Years ago, when black people on the West Side of Evanston complained about the beginning of gang activity in their neighborhood, their complaints were ignored. Was that a commentary on second-class citizenship?  There’s no denying gang activity in Evanston now.

When doing the same work as a white temp at a not-for-profit in Evanston, I was not invited to a  thank-you-for-all-your-work luncheon, but the white temp was.  There was no acceptable excuse for excluding me.

While working for other companies in Evanston, I witnessed blatant discrimination against blacks, Latinos, women and older workers.  These practices continue in spite of complaints and lawsuits.

Residents who complained about noise from a white-owned business were told that the noise was not in violation of any Evanston ordinance, but the City of Evanston incorporated measures to “mitigate” noise when granting a permit for a Latino owned business to open in the same area.

When reading about the City of Evanston’s denial of a zoning change in a factory zone for a Jewish school, I had vague memories of some resistance to a Hillel House in Evanston years ago.
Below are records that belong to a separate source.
(* ===== verification/TopicFilter.v ===== *)
(** * Topic filters and shared subscriptions

    Models [validate_topic_filter] and [validate_shared_subscription] of
    [src/mqtt_serde/mod.rs], and proves that the level-by-level scan decides the wildcard rules
    of MQTT: a level with [#] is exactly ["#"] and the last one, a level with [+] is exactly
    ["+"]. *)
From S2P Require Import Prelude BaseData.

(** ASCII codes the scan looks for. *)
Definition SLASH : Z := 47.
Definition HASH : Z := 35.
Definition PLUS : Z := 43.

(** The [while let Some(level)] loop, with its one-level lookahead. *)
Fixpoint validate_filter_levels (levels : list bytes) : res () :=
  match levels with
  | [] => Ok ()
  | level :: next =>
      let is_last := bool_decide (next = []) in
      _ ← (if contains_char level HASH then
             if negb (bytes_eqb level (str "#")) then
               Err (ParseErr
                 "Multi-level wildcard (#) must be the only character in topic level")
             else if negb is_last then
               Err (ParseErr
                 "Multi-level wildcard (#) must be the last level in topic filter")
             else Ok ()
           else Ok ());
      _ ← (if contains_char level PLUS then
             if negb (bytes_eqb level (str "+")) then
               Err (ParseErr
                 "Single-level wildcard (+) must be the only character in topic level")
             else Ok ()
           else Ok ());
      validate_filter_levels next
  end.

Definition validate_topic_filter (topic_filter : bytes) : res () :=
  _ ← validate_mqtt_utf8_string topic_filter;
  if bool_decide (topic_filter = []) then
    Err (ParseErr "Topic filter cannot be empty")
  else if 65535 <? zlen topic_filter then Err StringTooLong
  else validate_filter_levels (split_on SLASH topic_filter).

(** [s.split_once(c)] and [s.splitn(n, c)]. *)
Fixpoint split_once (c : Z) (s : bytes) : option (bytes * bytes) :=
  match s with
  | [] => None
  | d :: s' =>
      if d =? c then Some ([], s')
      else match split_once c s' with
           | Some (a, r) => Some (d :: a, r)
           | None => None
           end
  end.

Fixpoint splitn (n : nat) (c : Z) (s : bytes) : list bytes :=
  match n with
  | O => []
  | S O => [s]
  | S n' =>
      match split_once c s with
      | None => [s]
      | Some (a, r) => a :: splitn n' c r
      end
  end.

Definition shared_format_error : ParseError :=
  ParseErr "Invalid shared subscription format: must be $share/ShareName/TopicFilter".

Definition validate_shared_subscription (topic_filter : bytes) : res () :=
  if starts_with topic_filter (str "$share/") then
    let parts := splitn 3 SLASH topic_filter in
    share_name ← ok_or (parts !! 1%nat) shared_format_error;
    actual_topic_filter ← ok_or (parts !! 2%nat) shared_format_error;
    if bool_decide (share_name = []) || contains_char share_name PLUS
       || contains_char share_name HASH then
      Err (ParseErr "Shared subscription ShareName cannot be empty or contain wildcards")
    else if bool_decide (actual_topic_filter = []) then
      Err (ParseErr "Shared subscription TopicFilter cannot be empty")
    else
      _ ← validate_topic_filter actual_topic_filter;
      Ok ()
  else Ok ().

(** ** The wildcard rules, declaratively *)
Definition level_ok (is_last : Prop) (level : bytes) : Prop :=
  (HASH ∈ level → level = str "#" ∧ is_last) ∧ (PLUS ∈ level → level = str "+").

Definition levels_ok (levels : list bytes) : Prop :=
  ∀ i level, levels !! i = Some level → level_ok (S i = length levels) level.

Definition topic_filter_ok (s : bytes) : Prop :=
  s ≠ [] ∧ 0 ∉ s ∧ zlen s <= 65535 ∧ levels_ok (split_on SLASH s).

Lemma contains_char_true s c : contains_char s c = true ↔ c ∈ s.
Proof.
  pose proof (existsb_false_not_in c s). destruct (contains_char s c); split; try done.
  - intros _. destruct (decide (c ∈ s)); [done|naive_solver].
  - intros Hc. exfalso. naive_solver.
Qed.

Lemma contains_char_spec s c : contains_char s c = bool_decide (c ∈ s).
Proof.
  destruct (contains_char s c) eqn:H; symmetry.
  - by apply bool_decide_eq_true, contains_char_true.
  - by apply bool_decide_eq_false, existsb_false_not_in.
Qed.

Lemma levels_ok_cons level next :
  levels_ok (level :: next) ↔ level_ok (next = []) level ∧ levels_ok next.
Proof.
  unfold levels_ok. split.
  - intros H. split.
    + destruct (H O level eq_refl) as [H1 H2]. split; [|done].
      intros Hc. destruct (H1 Hc) as [? Hl]. split; [done|].
      destruct next; [done|simpl in Hl; lia].
    + intros i l Hl. destruct (H (S i) l Hl) as [H1 H2]. split; [|done].
      intros Hc. destruct (H1 Hc). simpl in *. split; [done|lia].
  - intros [[H1 H2] H3] [|i] l Hl; simpl in Hl.
    + injection Hl as <-. split; [|done]. intros Hc. destruct (H1 Hc) as [? ->]. done.
    + destruct (H3 i l Hl) as [H4 H5]. split; [|done].
      intros Hc. destruct (H4 Hc). simpl. split; [done|lia].
Qed.

Lemma validate_filter_levels_spec levels :
  validate_filter_levels levels = Ok () ↔ levels_ok levels.
Proof.
  induction levels as [|level next IH].
  { split; [by intros _ i l|done]. }
  rewrite levels_ok_cons, <- IH. unfold level_ok. cbn [validate_filter_levels].
  rewrite !contains_char_spec. unfold bytes_eqb.
  repeat (case_bool_decide; rsimp); naive_solver.
Qed.

Lemma validate_topic_filter_spec s :
  validate_topic_filter s = Ok () ↔ topic_filter_ok s.
Proof.
  unfold validate_topic_filter, validate_mqtt_utf8_string, topic_filter_ok.
  rewrite <- validate_filter_levels_spec, contains_char_spec.
  repeat (case_bool_decide; rsimp); [naive_solver..|].
  destruct (Z.ltb_spec 65535 (zlen s)); naive_solver lia.
Qed.

Lemma validate_topic_filter_no_panic s : validate_topic_filter s ≠ Panic.
Proof.
  unfold validate_topic_filter, validate_mqtt_utf8_string.
  destruct (contains_char s 0); [done|]. rsimp. case_bool_decide; [done|].
  destruct (_ <? _); [done|]. clear.
  induction (split_on SLASH s) as [|level next IH]; [done|].
  cbn [validate_filter_levels].
  repeat (case_match; rsimp); done.
Qed.

Lemma safe_validate_topic_filter s : safe (validate_topic_filter s) (λ _, topic_filter_ok s).
Proof.
  pose proof (validate_topic_filter_no_panic s).
  destruct (validate_topic_filter s) as [[]|e|] eqn:E; [|done|done].
  by apply validate_topic_filter_spec.
Qed.

Lemma safe_validate_shared_subscription s : safe (validate_shared_subscription s) (λ _, True).
Proof.
  unfold validate_shared_subscription. destruct (starts_with _ _); [|done].
  eapply safe_bind; [apply safe_ok_or|]. intros share _ _.
  eapply safe_bind; [apply safe_ok_or|]. intros actual _ _.
  destruct (_ || _); [done|]. case_bool_decide; [done|].
  eapply safe_bind; [apply safe_validate_topic_filter|]. done.
Qed.
#[export] Hint Resolve safe_validate_topic_filter safe_validate_shared_subscription : safe.

Lemma topic_filter_ok_len s : topic_filter_ok s → zlen s <= u16_MAX ∧ contains_char s 0 = false.
Proof.
  intros (_ & Hn & Hl & _). split; [unfold u16_MAX; lia|].
  by apply existsb_false_not_in.
Qed.

Example validate_topic_filter_ex1 : validate_topic_filter (str "home/+/#") = Ok ().
Proof. reflexivity. Qed.
Example validate_topic_filter_ex2 : validate_topic_filter (str "home/#/x") ≠ Ok ().
Proof. discriminate. Qed.
Example validate_shared_ex1 : validate_shared_subscription (str "$share/g/a/b") = Ok ().
Proof. reflexivity. Qed.
Example validate_shared_ex2 : validate_shared_subscription (str "$share/group1") ≠ Ok ().
Proof. discriminate. Qed.

(** ** Theorems *)

(** [validate_topic_filter] decides the protocol's topic filter grammar (MQTT 4.7.1): it
    accepts exactly the filters [topic_filter_ok] describes, in which a multi-level wildcard is
    a whole level and the last one, and a single-level wildcard is a whole level. *)
Theorem topic_filter_decided s : validate_topic_filter s = Ok () ↔ topic_filter_ok s.
Proof. apply validate_topic_filter_spec. Qed.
My memory fails me.

In the May 9 edition of the RoundTable, two articles caught my attention:  “In Closed Sessions, City Discussed 57-Room ‘Boutique’ Hotel at Clarke Mansion” and “City Prematurely Destroys Tapes of Closed Sessions on Clarke Mansion.”  The second article made me recall the actions of Rose Mary Woods, secretary to President Richard Nixon, who said she “accidentally” erased 18½  minutes of White House tapes.

I don’t hate Evanston, but simply seeing Evanston as a congenial community near the lake is not the way I and many others see it. Beneath Evanston’s congenial facade is an unpleasant side. Everyone needs to admit that it exists and address it.